11. Quer se considere que o regime aplicável seja o comum, previsto nos artigos 916.º e 917.º, quer seja o regime especial previsto no DL n.º 67/2003, na redação actual, existem três prazos a considerar: a) O prazo para efectuar a denúncia: 1 ano a contar do conhecimento ou da data em que o defeito foi detectado (n.º 3, primeira parte, do art. 916.º e n.º 2 do art. 5.º-A do DL n.º 67/2003; b) Prazo para interpor a acção: 6 meses ou 3 anos, consoante se entenda, respectivamente, aplicar o regime comum ou o regime especial.

  1. Prazo de garantia: 5 anos a contar da entrega do bem (N.º 3, segunda parte, do Art. 916.º e n.º 1 do art. 5 do DL n.º 67/2003.

12. Não basta a alegação de um reconhecimento genérico e abstracto para impedir a caducidade.

13. O reconhecimento deve ser claro, inequívoco, concreto, preciso e alheio a incertezas e vaguidades.

14. Veja-se por exemplo o que se fixou no Ac. da RP, datado de 14-05-2009, in www.dgsi.pt.

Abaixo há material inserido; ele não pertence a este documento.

(** ** Verdicts *)
Inductive Verdict := VerdictPass | VerdictFail | VerdictSkip | VerdictError.

Global Instance Verdict_eq_dec : EqDecision Verdict.
Proof. solve_decision. Defined.

Definition Verdict_string (v : Verdict) : str :=
  match v with
  | VerdictPass => "Pass" | VerdictFail => "Fail"
  | VerdictSkip => "Skip" | VerdictError => "Error"
  end.

Definition VerdictFor (exitCode : Z) : Verdict :=
  match exitCode with
  | 0 => VerdictPass | 1 => VerdictFail | 2 => VerdictSkip | _ => VerdictError
  end%Z.

Definition newline : ascii := chr 10.
Definition tab : ascii := chr 9.
Definition cr : ascii := chr 13.

(** The multi-line pattern [^[A-Z][A-Z0-9_]*_SKIP\b].  A match ends at a word
    boundary and every byte it covers is a word byte, so it is the maximal run
    of word bytes at the start of a line. *)
Definition is_word (c : ascii) : bool := is_alnum c || Ascii.eqb c "_".

Fixpoint word_run (s : str) : str :=
  match s with
  | String c s => if is_word c then String c (word_run s) else ""
  | EmptyString => ""
  end.

Definition line_skips (line : str) : bool :=
  let w := word_run line in
  HasSuffix w "_SKIP" &&
  all_chars (λ c, is_upper c || is_digit c || Ascii.eqb c "_") w &&
  match TrimSuffix w "_SKIP" with String c _ => is_upper c | EmptyString => false end.

Definition DeclaresSkip (stdout : str) : bool :=
  existsb line_skips (Split stdout newline).

Definition Unmeasurable : str := "n/a".

(** ** Artifacts *)
Record Artifact := MkArtifact {
  a_Name : str;
  a_MediaType : str;
  a_Payload : str;
  a_SizeBytes : Z;
  a_Digest : str;
  a_Dropped : str;
}.

Definition artifactBegin : str := "-----BEGIN BURNIN ARTIFACT".
Definition artifactEnd : str := "-----END BURNIN ARTIFACT-----".
Definition markerSuffix : str := "-----".
Definition MaxArtifactBytes : Z := 256 * 1024.

Inductive markerKind :=
  | notAMarker
  | validMarker (name mediaType : str)
  | malformedMarker (header : str).

Definition isSpace (c : ascii) : bool := Ascii.eqb c " " || Ascii.eqb c tab.

Definition classifyBegin (line : str) : markerKind :=
  if negb (HasPrefix line artifactBegin && HasSuffix line markerSuffix)
  then notAMarker
  else
    let rest := TrimSuffix (TrimPrefix line artifactBegin) markerSuffix in
    if match rest with String c _ => negb (isSpace c) | EmptyString => false end
    then notAMarker
    else
      let inner := TrimSpace rest in
      match Fields inner with
      | [name; media] => validMarker name media
      | _ => malformedMarker (truncateAtRune inner 120 "…")
      end.

Definition is_marker (line : str) : bool :=
  match classifyBegin line with notAMarker => false | _ => true end.

Definition strip_cr (line : str) : str := TrimRight line (String cr "").

(** The inner loop: the payload and how the block ended.  [Nested] and [Closed]
    carry the lines the outer loop goes on with; a nested marker is one of
    them, so it is read again as a fresh BEGIN. *)
Inductive ending := Closed (rest : list str) | Nested (rest : list str) | Unclosed.

Fixpoint read_payload (lines : list str) (acc : str) : str * ending :=
  match lines with
  | [] => (acc, Unclosed)
  | l :: ls =>
      let body := strip_cr l in
      if String.eqb body artifactEnd then (acc, Closed ls)
      else if is_marker body then (acc, Nested lines)
      else read_payload ls (acc +:+ body +:+ String newline "")
  end.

ainda que num caso de empreitada, o qual teceu superiores conclusões, assim sintetizadas: “IV - O reconhecimento do direito, para ter efeitos impeditivos da respectiva caducidade, tem que ter lugar antes do direito ter caducado e deve ser expresso, correcto e preciso, com valor equivalente ao acto sujeito à caducidade”.

15. No Ac. do STJ de 15-11-2008, in www.dgsi.pt.

definiu-se os requisitos do reconhecimento impeditivo da caducidade do seguinte modo: "V_ O reconhecimento do defeito impeditivo da caducidade ( artigo 331, n.º 2 do Código Civil} tem de ser expresso, correcto e preciso, de modo a não subsistirem dúvidas sobre a aceitação pelo devedor do direito do credor”.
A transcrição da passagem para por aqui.